An example of a backbone network is illustrated in FIG. 1 and will now be described in accordance with one or more embodiments. A convolutional neural network 100 (for example, a VGG network) may be implemented using an architecture configured to receive and process an input image 110 from a training dataset for image classification. The input image 110 is converted to a fixed size and image format 120 and then passed through a plurality of convolutional layers 140, which include rectified linear activation functions, max pooling layers, a softmax output layer 150, and/or other processing steps.

Referring to FIG. 2, after pre-training the backbone architecture 100 as an image classifier, the last few layers of the network are removed so that the backbone network 100 outputs a collection of stacked feature maps 130 which describe the original image in a low spatial resolution albeit a high feature (channel) resolution. In the illustrated example, a 7×7×512 representation of the image observation includes 512 feature maps describing different characteristics of the original image 110.

Referring to FIG. 3, the 7×7 grid 130 can be related back to the original input image 110 in order to understand what each grid cell represents relative to the original image. From this data, the system can also determine roughly where objects are located in the coarse (7×7) feature maps by observing which grid cell contains the center of the bounding box annotation. This grid cell can be identified as being “responsible” for detecting that specific object. Referring to FIG. 4, for example, a car is identified in a bounding box 112, the center of the bounding box identified and a corresponding grid cell 114 is identified at the cell “responsible” for detecting the car. Referring to FIG. 5, the feature representations from the grid 130 are combined to produce an activation in the grid cell 114 responsible for the detecting the car.

If the input image contains multiple objects, then multiple activations can be identified on the grid denoting that an object is in each of the activated regions.

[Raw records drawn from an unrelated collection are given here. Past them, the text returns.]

(* ===== verification/ConfigRouter.v ===== *)
(** * [pulsate-config]: from the typed model to the data plane

    [router.rs].  A rate limiter and a cache store live behind an [Arc]: they
    are allocated in a heap and a route holds their addresses, a fresh one for
    every [rate_limit] step, one per named cache. *)

From Stdlib Require Import ZArith Ascii String Lia.
From stdpp Require Import base option list gmap strings.
From S2P Require Import Prelude RustStr RustNet CoreTypes UtilParse FlowSyntax Waf Http Cache Pipeline Router Proxy ConfigModel.
Import Model.
Local Open Scope string_scope.
Local Open Scope list_scope.
Local Open Scope Z_scope.

Module Build.

(** ** Upstreams *)
Definition build_retry (u : UpstreamDef) : Proxy.RetryPolicy :=
  match ud_retry u with
  | Some r => Proxy.mk_retry (rt_attempts r) (rt_on_status r) (rt_on_connect_error r)
  | None => Proxy.retry_default
  end.
Definition build_breaker (u : UpstreamDef) : Proxy.BreakerPolicy :=
  match ud_breaker u with
  | Some b => Proxy.mk_breaker (br_consecutive_failures b) (from_secs (open_for_secs b))
  | None => Proxy.breaker_default
  end.
Definition build_upstream (u : UpstreamDef) : Proxy.Upstream :=
  Proxy.upstream_new (ud_name u) ((fun t => (tg_url t, tg_weight t)) <$> ud_targets u)
    (Proxy.policy_parse (ud_policy u)) (build_retry u) (build_breaker u).

Definition build_upstreams (c : Config) : Proxy.Registry :=
  foldl (fun r u => Proxy.registry_insert (build_upstream u) r) Proxy.registry_new (upstreams c).

(** ** Cache layers *)
Definition cache_config (c : CacheDef) : Cache.CacheConfig :=
  Cache.mk_config (from_secs (default_ttl_secs c)) (cd_methods c) (cd_vary c) (from_secs (swr_secs c))
    (Cache.max_entries Cache.default_config) (Cache.max_body_bytes Cache.default_config)
    (Cache.max_total_bytes Cache.default_config).

Abbreviation layers := (gmap string Router.CacheLayer).
Abbreviation stores := (gmap nat Cache.Inner).

Definition add_layer (acc : layers * stores) (ic : nat * CacheDef) : layers * stores :=
  let '(ls, ss) := acc in
  let '(i, c) := ic in
  (<[cd_name c := Router.mk_layer i (cache_config c)]> ls, <[i := Cache.store_new]> ss).

Definition build_layers (c : Config) : layers * stores := foldl add_layer (∅, ∅) (imap pair (caches c)).

(** ** Routes *)
(** Add an entry when it parses; whether any entry did. *)
Definition add_cidr (f : IpAcl -> Cidr -> IpAcl) (acc : IpAcl * bool) (s : string) : IpAcl * bool :=
  match cidr_from_str s with
  | Ok c => (f acc.1 c, true)
  | _ => acc
  end.

Definition build_ip_acl (deny allow : list string) : option IpAcl :=
  let acc := foldl (add_cidr acl_allow) (acl_new, false) allow in
  let '(acl, any) := foldl (add_cidr acl_deny) acc deny in
  if any then Some acl else None.

Definition map_kind (k : MatchKind.MatchKind) : Router.MatchKind :=
  match k with
  | MatchKind.Prefix => Router.Prefix
  | MatchKind.Exact => Router.Exact
  | MatchKind.Regex => Router.Regex
  end.

Definition map_handler (h : HandlerDef) : Router.Handler :=
  match h with
  | HFiles root try_files => Router.Files root try_files
  | HRespond status body => Router.Respond status body
  | HRedirect to status => Router.Redirect to status
  | HProxy upstream target => Router.Proxy upstream target
  | HOther n => Router.Other n
  end.

(** The limiters allocated so far, and the next free address. *)
Record Heap := mk_heap { heap_limiters : limiters; heap_next : nat }.

Definition alloc (l : RateLimiter) (h : Heap) : nat * Heap :=
  (heap_next h, mk_heap (<[heap_next h := l]> (heap_limiters h)) (S (heap_next h))).

Definition waf_mode (mode : string) : Mode.Mode :=
  if (mode =? "detect")%string then Mode.Detect else Mode.Block.

(** The middleware, the cache and the heap after one step of the route. *)
Definition build_spec (c : Config) (ls : layers) (acc : list Mw * option Router.CacheLayer * Heap) (spec : MwSpec)
    : list Mw * option Router.CacheLayer * Heap :=
  let '(middleware, cache, h) := acc in
  match spec with
  | SpecStripPrefix p => (middleware ++ [MStripPrefix p], cache, h)
  | SpecCors origins methods credentials => (middleware ++ [MCors (mk_cors origins methods credentials)], cache, h)
  | SpecRateLimit count per_secs key =>
    let '(a, h') := alloc (limiter_new count (from_secs per_secs)) h in
    (middleware ++ [MRateLimit a key], cache, h')
  | SpecWaf name =>
    match find_waf c name with
    | Some waf =>
      let middleware :=
        match build_ip_acl (ip_deny waf) (ip_allow waf) with
        | Some acl => middleware ++ [MIp acl]
        | None => middleware
        end in
      (middleware ++ [MWaf (waf_mode (wd_mode waf))], cache, h)
    | None => acc
    end
  | SpecCache name => (middleware, ls !! name, h)
  end.

Definition build_route (c : Config) (ls : layers) (h : Heap) (def : RouteDef) : option Router.Route * Heap :=
  let '(middleware, cache, h) := foldl (build_spec c ls) ([], None, h) (mw_specs def) in
  ((fun hd => Router.mk_route (map_kind (rd_kind def)) (rd_pattern def) (rd_method def) middleware cache
                (map_handler hd)) <$> rd_handler def,
   h).

(** [filter_map] over the routes of a site. *)
Fixpoint build_routes (c : Config) (ls : layers) (h : Heap) (defs : list RouteDef) : list Router.Route * Heap :=
  match defs with
  | [] => ([], h)
  | def :: defs' =>
    let '(r, h) := build_route c ls h def in
    let '(rs, h) := build_routes c ls h defs' in
    (option_list r ++ rs, h)
  end.

Definition build_site (c : Config) (ls : layers) (h : Heap) (s : Site) : Router.SiteRoutes * Heap :=
  let '(rs, h) := build_routes c ls h (site_routes s) in
  (Router.mk_site (host_pattern <$> site_hosts s) rs, h).

Fixpoint build_sites (c : Config) (ls : layers) (h : Heap) (ss : list Site) : list Router.SiteRoutes * Heap :=
  match ss with
  | [] => ([], h)
  | s :: ss' =>
    let '(s', h) := build_site c ls h s in
    let '(rest, h) := build_sites c ls h ss' in
    (s' :: rest, h)
  end.

(** The router, and the limiters and cache stores it shares. *)
Definition build_router (c : Config) : Router.Router * Heap * stores :=
  let '(ls, ss) := build_layers c in
  let '(sites, h) := build_sites c ls (mk_heap ∅ 0) (sites c) in
  (Router.mk_router sites, h, ss).
End Build.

For example, as illustrated in the example of FIG. 6, two objects are detected in an image, namely a “person” and a “motorbike”. In the first image 600A, a first bounding box 610 bounds the detected person, and a second bounding box 620 bounds the motorbike. In the next image 600B, the center 610A of bounding box 610 and the center 620A of bounding box 620 are identified. The corresponding grid cells 610B and 620B, respectively, are illustrated in image 600C. The output of the last layer of the network has two activations, 610C and 620C of image 600D, related to the two objects.

In various embodiments disclosed herein, the network learns to find the responsible grid cell to be used for detection of the object. In other words, the network will choose all the grid cells that are inside the ground truth bounding box of the object, such as the grid cells marked with an “X” in FIG. 7, to be the target grid cells and will be used to detect the car in the bounding box 700. Then the network will train to choose one of these target grid cells to activate and use it to detect the object.

In some embodiments, the last layer generates an N*N output probability for each class (here it is assumed N=7 in a 7×7 grid). If we assume the number of classes is C, then there will be N*N*C output probabilities (y⁽¹⁾, . . . , y^(C)). For each of N*N grid cells, it also generates four coordinates c_x¹, c_y¹, c_x², c_y²corresponding to the estimated four outputs which are related to the position of the x-axis and y-axis of the two corners on the top left and bottom right of the rectangular bounding box as it is shown in FIG. 8. The outputs of the network are obtained after using a sigmoid function resulting in numbers between zero and one. The reference point for each grid cell is the center of the grid cell as it is shown by the circle inside the grid cell 810. The center of the grid cell corresponds to c_x¹=c_y¹=c_x²=c_y²=0. c_x¹, c_y¹moves the left corner of the rectangular bounding box to the upper left region of the image and c_x², c_y²moves the right corner of the rectangular bounding box to the right bottom region of the image. So c_x¹moves along the horizontal arrow 820 in the image when the value changes from zero to one, c_x²moves along the horizontal arrow 830 in the image when the value changes from zero to one while c_y¹moves along the vertical arrow 840 in the image 800 when the value changes from zero to one, c_y²moves along the vertical arrow 850 in the image 800 when the value changes from zero to one. The estimated coordinates using c_x, c_y¹, c_x², c_y²will be mapped to the x and y axis of the image by considering the left corner of the image to have (x,y)=(0,0) and the right bottom corner of the image to have (x,y)=(1,1) as it is shown in the image below. The estimated mapped coordinate for each grid cell will be named as m_x¹, m_y¹, m_x², m_y².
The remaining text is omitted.